Gerður first met the festival curator Simon Armitage whilst travelling through Asia some years ago. Armitage is one of the UK’s best-loved contemporary poets. His latest works take the English folkloric tales of King Arthur and the Knights of the Round Table and bring them to a modern readership.
One of his earliest books was ‘Moon Country,’ published in 1996 with fellow British writer Glyn Maxwell following their voyage to Iceland, in turn evoking the travels of W.H. Auden and Louis MacNeice to the country in the 1930s, which inspired their collection ‘Letters From Iceland.’
For Gerður, the Parnassus was “a crash course in international poetry,” yet she is hardly a beginner in the global poetic kingdom. She flicks through her copy of ‘The World Record,’ the official anthology of voices from the Poetry Parnassus (in which she herself is of course published), and recalls her favourite poems, some of which were written her old friends.
Globetrotting with her poetry
As part of the festival, Gerður travelled across the Irish Sea to Derry in Northern Ireland to take part in a ‘Poetry Deathmatch,’ competing against poets from Tuvalu, Grenada, and Oman among others in round after round as poets were voted out until a winner was declared. “It was more like the Eurovision Song Contest,” she jokes.
Such globetrotting is by now second nature to her. Gerður has read her own work across the world, from Scandinavia to Asia. Her works appear in anthologies published far and wide. She shows me a Dutch anthology of poems about women, in which her own on Anne Frank is printed, alongside names such as Lorca, Nabokov, and Poe. She reads out the names still struck with awe, only then to conclude with a poet’s bathos and her own distinctive charming self-deprecating humour: “They must be turning in their graves!”
But her diary is filling up fast. Her next collection of poetry, ‘Strandir,’ inspired by the remote north-western corner of Iceland, is set to be released later this year. Soon she’ll be headed to Turku, the Finnish festival, as well as touring cities in the UK, and next year heading rather further afield all the way to Nicaragua.

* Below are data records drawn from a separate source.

Lemma london_samples : samples_enough london.
Proof.
  intros i. apply sample_candidates.
  - intros j. unfold london, hour_ahead. destruct (_ && _); lia.
  - cbn [zone_offset sample_zones]. unfold london, hour_ahead. set (a := _ && _). set (b := _ && _).
    destruct a, b; set_solver.
Qed.

Lemma london_forward : dates_go_forward london.
Proof.
  intros i j Hij. unfold local_reading, london, hour_ahead, seconds_since_epoch, NANOS_PER_SECOND,
    date_of, NANOS_PER_DAY, NANOS_PER_MINUTE. cbn [zone_offset sample_zones].
  destruct ((1774746000 * 1000000000 <=? i) && _) eqn:Ei; destruct ((1774746000 * 1000000000 <=? j) && _) eqn:Ej;
    bool_prop; try (apply Z.div_le_mono; lia).
  destruct Ej as [|]; [lia|].
  transitivity ((1792890000 * 1000000000) `div` (1440 * 60000000000)); [|apply Z.div_le_mono; lia].
  apply Z.lt_succ_r. apply Z.div_lt_upper_bound; [lia|].
  assert ((1792890000 * 1000000000) `div` (1440 * 60000000000) = 20751) as -> by reflexivity. lia.
Qed.

(** The 25th of each month at 01:30 in London: on 2026-10-25 that reading comes twice. *)
Definition monthly_london : backup_schedule := nightly s!"monthly" s!"Europe/London" (Some s!"01:30") (Some 25).
Definition monthly_cadence : cadence :=
  Cadence s!"monthly" (Some (90 * NANOS_PER_MINUTE)) None (Some 25) s!"Europe/London".

Lemma london_readings d : fires_on monthly_cadence d = true ->
  exists i, local_reading london i = d * NANOS_PER_DAY + 90 * NANOS_PER_MINUTE.
Proof.
  intros Hf. set (r := d * NANOS_PER_DAY + 90 * NANOS_PER_MINUTE).
  assert (Hd : d <> 20541) by (intros ->; vm_compute in Hf; discriminate).
  unfold local_reading, london, hour_ahead, seconds_since_epoch, NANOS_PER_SECOND. cbn [zone_offset sample_zones].
  assert (Hr : r = d * 86400000000000 + 5400000000000) by (unfold r, NANOS_PER_DAY, NANOS_PER_MINUTE; lia).
  destruct (Z.ltb_spec r (1774746000 * 1000000000)).
  - exists r. destruct ((_ <=? r) && _) eqn:E; bool_prop; lia.
  - destruct (Z.ltb_spec r (1792890000 * 1000000000 + 3600 * 1000000000)).
    + exists (r - 3600 * 1000000000). destruct (_ && _) eqn:E; bool_prop; lia.
    + exists r. destruct ((_ <=? r) && _) eqn:E; bool_prop; lia.
Qed.

Lemma backup_runs_at_its_reading_witness :
  next_after monthly_cadence (seconds_since_epoch 1792843200) = Ok (seconds_since_epoch 1792888200)
  /\ runs_at (TZ := sample_zones) monthly_cadence london (90 * NANOS_PER_MINUTE) (seconds_since_epoch 1792888200).
Proof.
  assert (Hn : next_after monthly_cadence (seconds_since_epoch 1792843200) = Ok (seconds_since_epoch 1792888200))
    by (vm_compute; reflexivity).
  split; [exact Hn|].
  refine (proj1 (proj2 (backup_runs_at_its_reading (TZ := sample_zones) monthly_cadence london (90 * NANOS_PER_MINUTE) _ _
    _ _ _ _ london_samples london_forward london_readings _ Hn))).
  - reflexivity.
  - intros [=].
  - reflexivity.
  - split; [discriminate|reflexivity].
  - vm_compute. reflexivity.
Defined.

Lemma stored_schedule_always_runs_next_witness :
  exists t, next_after monthly_cadence (seconds_since_epoch 1792888200) = Ok t.
Proof.
  destruct (stored_schedule_always_runs_next (TZ := sample_zones) monthly_london monthly_cadence london (seconds_since_epoch 1792888200))
    as (t & Ht & _).
  - vm_compute. reflexivity.
  - vm_compute. reflexivity.
  - reflexivity.
  - intros a [= <-]. split; [discriminate|reflexivity].
  - exact london_samples.
  - exact london_forward.
  - intros d a [= <-]. exact (london_readings d).
  - vm_compute. reflexivity.
  - exists t. exact Ht.
Defined.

And to hear poetry from every corner of the earth—not least her own deeply Icelandic work—remains, she says, a true thrill. “In Iceland,” she admits in stark contrast, “people talk of poetry like it’s a hospital patient in poor health.”
Is it? Who in Iceland writes poetry today? “I do! And that’s all I care about,” she concludes with her teasing smile. But wherever she goes, she introduces yet more new followers to Iceland’s literary heritage.